Ten coordination polymers {[Cd(L₁)₂]}_n (1), {[Cu(L₁)₂]}_n (2), {[Cd₂(L₁)₂(HCOO)₂(H₂O)]}_n (3), {[Cd₂(L₁)₄]·3H₂O}_n (4), {[Cd(L₁)(CH₃COO)]}_n (5), {[Cd(L₁)₂(C₅H₅N)]·2.5H₂O}_n (6), {[Zn(L₂)₂]}_n (7), {[Cd₂(L₂)₄]·H₂O}_n (8), {[Cd₃(L₂)₆(H₂O)]·2EtOH·H₂O}_n (9) and {[Cd(L₃)₂]·2DMF·4H₂O}_n (10), where HL₁ = 4-imidazole-1-yl-benzoic acid, HL₂ = 3-imidazole-1-yl-benzoic acid and HL₃ = 4-benzmidazole-1-yl-benzoic acid, have been synthesized under different experimental conditions.
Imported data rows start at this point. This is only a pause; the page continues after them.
(** * ai_paper_writer: the ranking and selection core

    A shallow embedding of [src/ai_paper_writer.py]: the recency filter
    ([is_recent_paper]), the trending scorer ([calculate_trending_score]),
    the candidate-set reduction and enrichment of [fetch_trending], the
    external validator ([validate_external_trending]) and the selector
    ([pick_best]).

    Paper records are Python dicts decoded from JSON, so they are modelled
    as finite maps from keys to dynamically typed values; code that can
    raise lives in an error monad; [print] appends to an output trace;
    [datetime.now()] is a parameter. Text is modelled over ASCII; JSON
    numbers are modelled as integers.

    The file has four parts: the embedding of the code, the definitions
    the statements are written with, the lemmas, and the claims. *)

From Stdlib Require Import ZArith String Ascii List Lia Permutation Sorted.
From stdpp Require Import gmap strings list fin_maps.

Set Warnings "-register-all".
Local Open Scope string_scope.
Local Open Scope Z_scope.

(** * Part I: the embedding *)

(** ** Python values, exceptions, results *)

Inductive pyval : Type :=
  | VNone
  | VBool (b : bool)
  | VInt (n : Z)
  | VStr (s : string)
  | VList (l : list pyval)
  | VDict (d : gmap string pyval).

Inductive exn : Type :=
  | ValueError
  | TypeError
  | AttributeError
  | KeyError
  | IndexError.

Inductive result (A : Type) : Type :=
  | Ok (a : A)
  | Raise (e : exn).
Arguments Ok {A} a.
Arguments Raise {A} e.

#[global] Instance result_ret : MRet result := @Ok.
#[global] Instance result_bind : MBind result := λ A B f r,
  match r with
  | Ok a => f a
  | Raise e => Raise e
  end.

(** [try: r except (ValueError, TypeError): h] *)
Definition except_value_type {A} (r : result A) (h : result A) : result A :=
  match r with
  | Raise ValueError | Raise TypeError => h
  | _ => r
  end.

(** Truth value of a Python object, as tested by [if], [not] and [or]. *)
Definition truthy (v : pyval) : bool :=
  match v with
  | VNone => false
  | VBool b => b
  | VInt n => negb (n =? 0)
  | VStr s => negb (String.eqb s "")
  | VList l => match l with [] => false | _ => true end
  | VDict d => negb (bool_decide (d = ∅))
  end.

(** [a or b] *)
Definition py_or (a b : pyval) : pyval := if truthy a then a else b.

(** [d.get(k)] and [d.get(k, dflt)] *)
Definition dict_get (d : gmap string pyval) (k : string) : pyval :=
  default VNone (d !! k).
Definition dict_get_default (d : gmap string pyval) (k : string) (dflt : pyval) : pyval :=
  default dflt (d !! k).

(** [d[k]] *)
Definition dict_item (d : gmap string pyval) (k : string) : result pyval :=
  match d !! k with
  | Some v => Ok v
  | None => Raise KeyError
  end.

(** [v.get(k, dflt)] on an arbitrary object: only dicts have [get]. *)
Definition py_get (v : pyval) (k : string) (dflt : pyval) : result pyval :=
  match v with
  | VDict d => Ok (dict_get_default d k dflt)
  | _ => Raise AttributeError
  end.

(** ** Strings *)

(** [needle in hay] for two strings *)
Fixpoint str_in (needle hay : string) : bool :=
  String.prefix needle hay ||
  match hay with
  | EmptyString => false
  | String _ hay' => str_in needle hay'
  end.

Definition is_lower (c : ascii) : bool :=
  let n := nat_of_ascii c in (97 <=? n)%nat && (n <=? 122)%nat.

Definition upper_char (c : ascii) : ascii :=
  if is_lower c then ascii_of_nat (nat_of_ascii c - 32) else c.

(** [s.upper()] *)
Fixpoint str_upper (s : string) : string :=
  match s with
  | EmptyString => EmptyString
  | String c s' => String (upper_char c) (str_upper s')
  end.

(** The characters [str.strip()] removes: TAB..CR, FS..US and space. *)
Definition is_space (c : ascii) : bool :=
  let n := nat_of_ascii c in
  ((9 <=? n)%nat && (n <=? 13)%nat) || ((28 <=? n)%nat && (n <=? 32)%nat).

Fixpoint str_lstrip (s : string) : string :=
  match s with
  | EmptyString => EmptyString
  | String c s' => if is_space c then str_lstrip s' else s
  end.

Fixpoint str_rstrip (s : string) : string :=
  match s with
  | EmptyString => EmptyString
  | String c s' =>
      match str_rstrip s' with
      | EmptyString => if is_space c then EmptyString else String c EmptyString
      | r => String c r
      end
  end.

(** [s.strip()] *)
Definition str_strip (s : string) : string := str_lstrip (str_rstrip s).

(** [s.replace(c, new)] for a one-character pattern [c] *)
Fixpoint str_replace_char (c : ascii) (new s : string) : string :=
  match s with
  | EmptyString => EmptyString
  | String a s' =>
      if Ascii.eqb a c then String.append new (str_replace_char c new s')
      else String a (str_replace_char c new s')
  end.
(** * ATECC608 custom chip: a shallow embedding of [chip-atecc608/atecc608.c]

    The C file keeps one process-wide [static ATECC608 device] and mutates it
    from every function.  Here the device is an explicit record that each
    function takes and returns.  Fixed-width integers are [Z] with the
    wrap-around written out ([u8]); the [uint8_t] arrays are [list Z] that are
    read with stdpp's lookup and updated with [<[i:=x]>] and [list_inserts].

    The libc generator ([srand]/[rand]) is outside the file: it is a Section
    variable giving the n-th output of [rand()] after a given seed. *)

From Stdlib Require Import ZArith Lia Bool.
From stdpp Require Import base list numbers.

Local Open Scope Z_scope.

(** ** Constants of the source *)

Definition CMD_COMMAND : Z := 0x03.
Definition CMD_RANDOM : Z := 0x1B.
Definition CMD_NONCE : Z := 0x16.
Definition CMD_GENKEY : Z := 0x40.
Definition CMD_SIGN : Z := 0x41.
Definition CMD_VERIFY : Z := 0x45.
Definition CMD_READ : Z := 0x02.
Definition CMD_WRITE : Z := 0x12.
Definition CMD_LOCK : Z := 0x17.
Definition CMD_INFO : Z := 0x30.

Definition ZONE_CONFIG : Z := 0x00.
Definition ZONE_OTP : Z := 0x01.
Definition ZONE_DATA : Z := 0x02.

Definition CONFIG_SIZE : Z := 128.
Definition OTP_SIZE : Z := 64.
Definition DATA_SIZE : Z := 1024.
Definition MAX_PACKET_SIZE : Z := 128.

(** ** Machine integers and raw memory *)

(** Conversion to [uint8_t]. *)
Definition u8 (z : Z) : Z := z mod 256.

(** Conversion to [uint16_t]. *)
Definition u16 (z : Z) : Z := z mod 65536.

Definition is_u8 (z : Z) : bool := (0 <=? z) && (z <? 256).

(** [a[i]] for an in-range index; C leaves the out-of-range read undefined,
    the model reads 0 there. *)
Definition byte_at (a : list Z) (i : Z) : Z := default 0 (a !! Z.to_nat i).

(** [memset(a, c, n)] over a whole array of [n] bytes. *)
Definition memset (c n : Z) : list Z := replicate (Z.to_nat n) c.

(** [memcpy(dest + off, src, n)]: bytes [off .. off+n) of [dest] are replaced
    by the first [n] bytes of [src]. *)
Definition memcpy_to (dest : list Z) (off : Z) (src : list Z) (n : Z) : list Z :=
  list_inserts (Z.to_nat off) (take (Z.to_nat n) src) dest.

(** [memcpy(out, src + off, n)]: the [n] bytes copied out of [src]. *)
Definition memcpy_from (src : list Z) (off n : Z) : list Z :=
  take (Z.to_nat n) (drop (Z.to_nat off) src).

(** ** The device *)

Inductive DeviceState : Type := IDLE | SLEEP | ACTIVE.

Record ATECC608 : Type := mkATECC608 {
  state : DeviceState;
  lastError : Z;
  configZone : list Z;
  otpZone : list Z;
  dataZone : list Z;
  commandPacket : list Z;
  responsePacket : list Z;
  packetPos : Z;
  responsePos : Z;
  executionTime : Z
}.
(** * fortress: the Fortran line parser of [CodeFile.py]

    A shallow embedding of the classes [CodeLine] and [CodeFile] and the
    properties of their decomposition, continuation, indentation, conversion
    and comment-block passes.

    Conventions of the embedding
    - a Python [str] is a [list ascii]: a text of characters with code
      points below 256, the character classes being those of Python 3 on
      such characters;
    - a Python [int] is a [Z], a length is a [nat];
    - an object is a record, a method that mutates [self] returns the new
      record; a loop over [self.codeLines] is a fold over a [list CodeLine]
      that threads the loop's local state;
    - subscripting [s[i]] is partial ([IndexError]) and returns an [option];
      slicing and repetition are total, as in Python;
    - [re.match] is a backtracking matcher over the regular expressions the
      file uses, each transcribed as a term of [regex].

    The file has three parts: the embedding, the vocabulary of the
    properties, and the properties with their proofs. *)

From Stdlib Require Import List Ascii String ZArith Lia Bool Arith.
Import ListNotations.

Set Implicit Arguments.

Local Open Scope list_scope.

(** ** Strings *)

Abbreviation str := (list ascii).

(** A string literal of the source. *)
Definition lit (x : string) : str := list_ascii_of_string x.

Definition len (x : str) : nat := List.length x.

(** [s[i]], which raises [IndexError] (here [None]) out of range. *)
Definition index (x : str) (i : nat) : option ascii := nth_error x i.

(** [s[i:]] and [s[:i]]: slices never raise. *)
Definition slice_from (i : nat) (x : str) : str := skipn i x.
Definition slice_to (i : nat) (x : str) : str := firstn i x.

(** [c in [c1, c2, ...]] *)
Definition char_in (c : ascii) (l : list ascii) : bool :=
  existsb (Ascii.eqb c) l.

(** [s * n] for an [int] n: the empty string when [n <= 0]. *)
Definition str_mul (x : str) (n : Z) : str :=
  List.concat (repeat x (Z.to_nat n)).

(** [s.count(c)] for a one-character needle. *)
Definition count_char (c : ascii) (x : str) : nat :=
  List.length (filter (Ascii.eqb c) x).

(** ** Character classes of the [re] module on a [str] (code points
    below 256) *)

Definition nl : ascii := "010"%char.
Definition tab : ascii := "009"%char.

(** [\s] is the class of the characters for which [str.isspace()] holds:
    [[ \t\n\r\f\v]], the separators [\x1c] to [\x1f], [\x85] and [\xa0];
    [str.lstrip()] strips the same characters. *)
Definition is_space (c : ascii) : bool :=
  char_in c
    [" "%char; "009"%char; "010"%char; "013"%char; "012"%char; "011"%char;
     "028"%char; "029"%char; "030"%char; "031"%char; "133"%char; "160"%char].

(** [\S] *)
Definition is_nonspace (c : ascii) : bool := negb (is_space c).

(** [\d] is [[0-9]]. *)
Definition is_digit (c : ascii) : bool :=
  let n := nat_of_ascii c in (48 <=? n) && (n <=? 57).

(** The characters above [\x7f] for which [str.isalnum()] holds: the
    letters [\xaa], [\xb5], [\xba], [\xc0] to [\xd6], [\xd8] to [\xf6] and
    [\xf8] to [\xff], and the numbers [\xb2], [\xb3], [\xb9] and [\xbc] to
    [\xbe]. *)
Definition is_alnum_above (c : ascii) : bool :=
  let n := nat_of_ascii c in
  (n =? 170) || (n =? 181) || (n =? 186)
  || ((192 <=? n) && (n <=? 214)) || ((216 <=? n) && (n <=? 246))
  || ((248 <=? n) && (n <=? 255))
  || (n =? 178) || (n =? 179) || (n =? 185)
  || ((188 <=? n) && (n <=? 190)).

(** [\w] is [[a-zA-Z0-9_]] and the characters above [\x7f] for which
    [str.isalnum()] holds. *)
Definition is_word (c : ascii) : bool :=
  let n := nat_of_ascii c in
  ((97 <=? n) && (n <=? 122)) || ((65 <=? n) && (n <=? 90))
  || is_digit c || Ascii.eqb c "_"%char || is_alnum_above c.

(** [.] matches everything but a newline (no DOTALL flag is used). *)
Definition is_dot (c : ascii) : bool := negb (Ascii.eqb c nl).

(** A literal character. *)
Definition is_chr (a : ascii) (c : ascii) : bool := Ascii.eqb c a.

(** Lower case of the letters [A] to [Z], for the [(?i)] flag: every
    pattern of the file spells its letters in ASCII, and no character above
    [\x7f] and below [\u0100] matches one of them under the flag. *)
Definition lower (c : ascii) : ascii :=
  let n := nat_of_ascii c in
  if (65 <=? n) && (n <=? 90) then ascii_of_nat (n + 32) else c.

(** A literal character under [(?i)]. *)
Definition is_chr_i (a : ascii) (c : ascii) : bool :=
  Ascii.eqb (lower c) (lower a).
Their structures are determined by single-crystal X-ray diffraction analyses and further characterized by IR spectra, thermogravimetric (TG) and elemental analyses. The structure of 1 is a 2D → 2D (2D = two dimensional) interpenetrating network with (4,4) grid topology while 2 has an interesting Kagome structure. Compounds 4 and 6 crystallize in 4- and 3-fold interpenetrating diamondoid frameworks respectively. Compound 7 is a layered non-interpenetrating (4,4) grid network whereas 8 has an unprecedented self-penetrating structure with 2D framework. Compound 9 is a self-penetrating 3D structure while 10 crystallizes in a non-interpenetrating (4,4) square-grid with one-dimensional (1D) channels. From these results, it is demonstrated that the structures of the coordination polymers are strongly dependent on the geometry of L₁, L₂ and reaction conditions. Variable temperature magnetic susceptibility study of 2 has also been performed.